(** ** Theorems *)

(** C9: the utility's filter is one conjunction: for NFTs as the API describes
    them, the thirteen filters run one after the other keep exactly the NFTs
    that meet every active setting, in their order. *)
Theorem filter_is_conjunction date f nfts :
  proper_settings f -> Forall described nfts -> filterNFTs date nfts f = Ok (filter (wanted date f) nfts).
Proof.
  intros P D. pose proof P as (N & Ss & St). pose proof (run_utils_wanted date f nfts P D) as E. unfold filterNFTs.
  replace (default f (VObj [])) with f by (destruct f; try discriminate N; reflexivity).
  replace (get f "search") with (Ok (get_opt f "search")) by (unfold get_opt; destruct f; try discriminate N; reflexivity).
  cbn [res_bind]. destruct Ss as [T|[s Es]].
  - rewrite T. cbn [res_bind]. rewrite <- E. unfold utils_stages. cbn [run_stages]. rewrite T. reflexivity.
  - rewrite Es. unfold text in E. rewrite Es in E. destruct (truthy (VStr s)) eqn:T; cbn [as_string res_bind]; [exact E|].
    rewrite <- E. unfold utils_stages. cbn [run_stages]. rewrite Es, T. reflexivity.
Qed.

(** The web and mobile views show what the utility filters: for the
    settings that mean the same in both, [applyFilters] ends and its result
    is a rearrangement of the NFTs that meet the settings. *)
Theorem views_show_filtered date engine_sort `{!SortLaws engine_sort} q f w nfts :
  comparable q f w nfts ->
  exists shown, applyFilters date engine_sort nfts q f w = Ok shown /\
    Permutation shown (filter (wanted date (settings_of q f w)) nfts).
Proof.
  intros C. unfold applyFilters. rewrite (views_filter date q f w nfts C). cbn [res_bind].
  apply sort_by_permutes; [exact _|]. apply described_keys, Forall_filter, C.
Qed.

(** Sorting by price: NFTs with different prices come out in ascending
    order of price, none lost and none added, in any engine. *)
Theorem price_sort_ascends date engine_sort `{!SortLaws engine_sort} nfts :
  Forall priced_nft nfts -> NoDup (map price_of nfts) ->
  exists r, sortNFTs date engine_sort nfts "price" "asc" = Ok r /\ Permutation r nfts /\
    StronglySorted (fun x y => js_lt (price_of x) (price_of y) = true) r.
Proof. intros F N. exact (sort_by_price engine_sort nfts F N). Qed.

(** An NFT is transferred only by its owner: a transfer transaction is
    made, and the wallet asked, only when the NFT is complete and its owner is
    the sender; otherwise the request fails before anything is asked of the
    outside. *)
Theorem transfer_needs_owner `{Env} {S} nft from to wallet (s : S) t :
  wp (createTransferTransaction nft from to wallet)
    (fun _ s' _ => s' = s /\ validateNFTData nft = Ok true /\ strict_eq (get_opt nft "owner") from = true)
    (fun e s' t' => s' = s /\ (t' = t -> validateNFTData nft = Throw e \/
       e = Error "NFT is not owned by the specified address" /\ strict_eq (get_opt nft "owner") from = false) /\
       (t' <> t -> strict_eq (get_opt nft "owner") from = true)) s t.
Proof.
  unfold createTransferTransaction, iso_now, with_wallet. apply wp_bind, wp_lift; [intros ok V|intros e V; repeat split; auto; congruence].
  assert (ok = true) as ->.
  { unfold validateNFTData in V. destruct (missing_fields _ _) as [[|? ?]|]; cbn in V; congruence. }
  apply wp_bind. wp_step; [apply wp_ret|apply wp_throw; repeat split; auto; congruence].
  assert (forall x y, x :: y :: t <> t) as N2 by (intros x y E; apply (f_equal (@List.length event)) in E; cbn in E; lia).
  assert (forall x y z, x :: y :: z :: t <> t) as N3 by (intros x y z E; apply (f_equal (@List.length event)) in E; cbn in E; lia).
  wp_auto; repeat split; auto; intros; exfalso; (eapply N2; eassumption) || (eapply N3; eassumption).
Qed.

(** A purchase through the hook is recorded exactly once, with the
    transaction it returns, before the list is reloaded; one that fails is
    reported in the state and to the caller, and leaves the list alone. *)
Theorem hook_purchase_recorded `{Env} config nft s t :
  wp (purchaseNFT config nft)
    (fun tx s' t' => h_loading s' = false /\ calls "marketplaceAPI.recordPurchase" t' = S (calls "marketplaceAPI.recordPurchase" t) /\
       exists r, In (Ev "marketplaceAPI.recordPurchase" [tx] r) t')
    (fun e s' t' => h_error s' = VStr (e_msg e) /\ h_loading s' = h_loading s /\ h_nfts s' = h_nfts s /\
       (calls "marketplaceAPI.recordPurchase" t' <= S (calls "marketplaceAPI.recordPurchase" t))%nat) s t.
Proof.
  unfold purchaseNFT, reporting, createPurchaseTransaction, iso_now, with_wallet, loadNFTs.
  wp_auto; cbn [h_error h_loading h_nfts set_h_error set_h_loading set_h_nfts set_h_analytics];
    rewrite ?calls_cons; cbn [ev_op String.eqb Ascii.eqb Bool.eqb]; repeat split; try lia; eexists; cbn [In]; eauto 10.
Qed.

(** A purchase in a view: the parent is asked once; the success message is
    shown exactly when it did not fail, also when the reload after it did,
    and the failure message otherwise; nothing is thrown. *)
Theorem view_purchase_message `{Env} on w nft s t :
  let told title text r := Ev "alert" (match on with Web => [VStr text] | Mobile => [VStr title; VStr text] end) r in
  wp (handlePurchase on w nft)
    (fun _ s' t' => match reply t "onNFTPurchase" [nft] with
       | Ok _ => loading s' = false /\ selectedNFT s' = VNull /\
           hd_error t' = Some (told "Success" "NFT purchased successfully!" (Ok VUndef))
       | Throw e => s' = s /\ t' = [told "Error" "Failed to purchase NFT. Please try again." (Ok VUndef);
                                  Ev "onNFTPurchase" [nft] (Throw e)] ++ t
       end)%list
    (fun _ _ _ => False) s t.
Proof.
  intros told_. unfold handlePurchase, handle. apply wp_try_catch, wp_bind, wp_ext; intros v R; rewrite R.
  - apply wp_bind, wp_modify, wp_bind. eapply wp_mono; [..|apply loadMarketplaceData_settles]; cbn beta; [|tauto].
    intros _ s' t' (L & _ & S & _). repeat split; [exact L|exact S].
  - repeat split.
Qed.

(** Prices are shown exactly: every amount below 2^51 satoshis is printed
    with its eight decimals. *)
Theorem marketplace_price_exact n :
  (0 <= n < 2 ^ 51)%Z -> formatPrice (Num.of_Z n) = decimal n 8 ++ " SHAH".
Proof.
  intros Hn. unfold formatPrice. change 100000000%Z with (10 ^ Z.of_nat 8)%Z. rewrite to_fixed_div by lia. reflexivity.
Qed.

(** The views and the utility part on an NFT without a category: a search
    that its name, description and creator do not contain leaves it out in
    the utility and throws in the views. *)
Theorem search_without_category date engine_sort q f w nft nfts :
  described nft -> nullish (get_opt nft "category") = true -> trim q <> EmptyString ->
  mentions (toLowerCase q) nft = false ->
  search_keep category_includes_opt (toLowerCase q) nft = Ok false /\
  exists e, applyFilters date engine_sort (nft :: nfts) q f w = Throw e /\ e_name e = "TypeError".
Proof.
  intros D Nc Q M. split.
  - rewrite (search_keep_mentions _ _ _ D (category_opt_spec _ _ D)), M. reflexivity.
  - assert (exists e, search_keep (field_includes "category") (toLowerCase q) nft = Throw e /\ e_name e = "TypeError") as (e & E & Ne).
    { destruct (d_name nft D) as [n Hn], (d_description nft D) as [d Hd], (d_creator nft D) as [c Hc].
      unfold search_keep. erewrite !field_includes_text by (exact D || (apply get_opt_ok; eassumption)).
      unfold mentions in M. rewrite Nc in M. cbn [negb andb] in M. rewrite orb_false_r in M.
      apply orb_false_elim in M. destruct M as [M M3]. apply orb_false_elim in M. destruct M as [M1 M2].
      unfold or_else. cbn [res_bind]. rewrite M1, M2, M3. cbn [res_bind]. unfold field_includes.
      rewrite (get_described _ _ D). cbn [res_bind]. destruct (get_opt nft "category"); try discriminate Nc; eexists; split; reflexivity. }
    exists e. split; [|exact Ne]. unfold applyFilters, view_stages. cbv zeta. cbn [run_stages].
    change (truthy (VStr (trim q))) with (negb (trim q =? EmptyString)). apply String.eqb_neq in Q. rewrite Q. cbn [negb filter_result].
    rewrite E. reflexivity.
Qed.

(** The purchase transaction does not look at the price: an NFT that is
    not for sale gives a transaction without one. *)
Theorem unlisted_nft_purchasable `{Env} {S} nft buyer (s : S) t :
  validateNFTData nft = Ok true -> get_opt nft "listPriceSatoshis" = VUndef ->
  wp (createPurchaseTransaction nft buyer VUndef)
    (fun tx _ _ => get_opt tx "priceSatoshis" = VUndef /\ get_opt tx "buyerAddress" = buyer) (fun _ _ t' => t' <> t) s t.
Proof.
  intros V P. unfold createPurchaseTransaction, iso_now, with_wallet. rewrite V, P. cbn [truthy andb].
  apply wp_bind, wp_lift_ok, wp_bind, wp_bind, wp_now, wp_ext; intros; [apply wp_ret; split; reflexivity|].
  intros E. apply (f_equal (@List.length event)) in E. cbn in E. lia.
Qed.

(** The analytics are exact: for transactions of whole amounts that sum to
    less than 2^53, the volumes of a day and of a week are the sums of the
    amounts in those windows, the counts are the numbers of transactions,
    and a day's figures never exceed a week's. *)
Theorem analytics_exact date engine_sort now nfts rows :
  Forall (row_ok date) rows -> (0 <= now < 2 ^ 52)%Z -> (amount_sum rows < 2 ^ prec)%Z ->
  let day := within (now - day_ms) rows in
  let week := within (now - 7 * day_ms) rows in
  exists v, generateAnalytics date engine_sort (Num.of_Z now) nfts (map fst rows) = Ok v /\
    get_opt v "totalVolume24h" = vnum (amount_sum day) /\ get_opt v "totalVolume7d" = vnum (amount_sum week) /\
    get_opt v "totalTransactions24h" = vnum (Z.of_nat (List.length day)) /\
    get_opt v "totalTransactions7d" = vnum (Z.of_nat (List.length week)) /\
    (amount_sum day <= amount_sum week)%Z /\ (List.length day <= List.length week)%nat.
Proof.
  intros F Hn B day week. unfold generateAnalytics.
  assert (forall z, (0 <= z <= 7 * day_ms)%Z -> Num.sub (Num.of_Z now) (Num.of_Z z) = Num.of_Z (now - z) /\ safe (now - z)) as Start.
  { intros z Hz. unfold day_ms in Hz. assert (safe now /\ safe z /\ safe (now - z)) as (S1 & S2 & S3) by (unfold safe, prec; lia).
    split; [apply sub_of_Z; assumption|exact S3]. }
  destruct (Start day_ms) as [-> Sd]; [unfold day_ms; lia|]. destruct (Start (7 * day_ms)%Z) as [-> Sw]; [unfold day_ms; lia|].
  rewrite (since_within date _ rows Sd F), (since_within date _ rows Sw F). cbn [res_bind]. fold day week.
  assert (forall start, volume (map fst (within start rows)) = vnum (amount_sum (within start rows))) as V.
  { intros start. unfold volume. pose proof (amount_sum_within date start rows F).
    rewrite (volume_sum date) by (try (apply Forall_filter; exact F); lia). reflexivity. }
  unfold day, week. rewrite !V, !length_map. eexists. split; [reflexivity|]. repeat split.
  - destruct (within_mono (now - 7 * day_ms) (now - day_ms) rows) as [M|(r & Hr & N)]; [unfold day_ms; lia|exact M|].
    rewrite Forall_forall in F. destruct (F r Hr) as (_ & _ & _ & P). lia.
  - apply within_length. unfold day_ms. lia.
Qed.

=-=-=-=-=

◆ Action item
The lines from the beginning of the records through the line containing "that meet every" should be reproduced exactly. Include nothing else.

◆ Answer area
(** ** Theorems *)

(** C9: the utility's filter is one conjunction: for NFTs as the API describes
    them, the thirteen filters run one after the other keep exactly the NFTs
    that meet every active setting, in their order. *)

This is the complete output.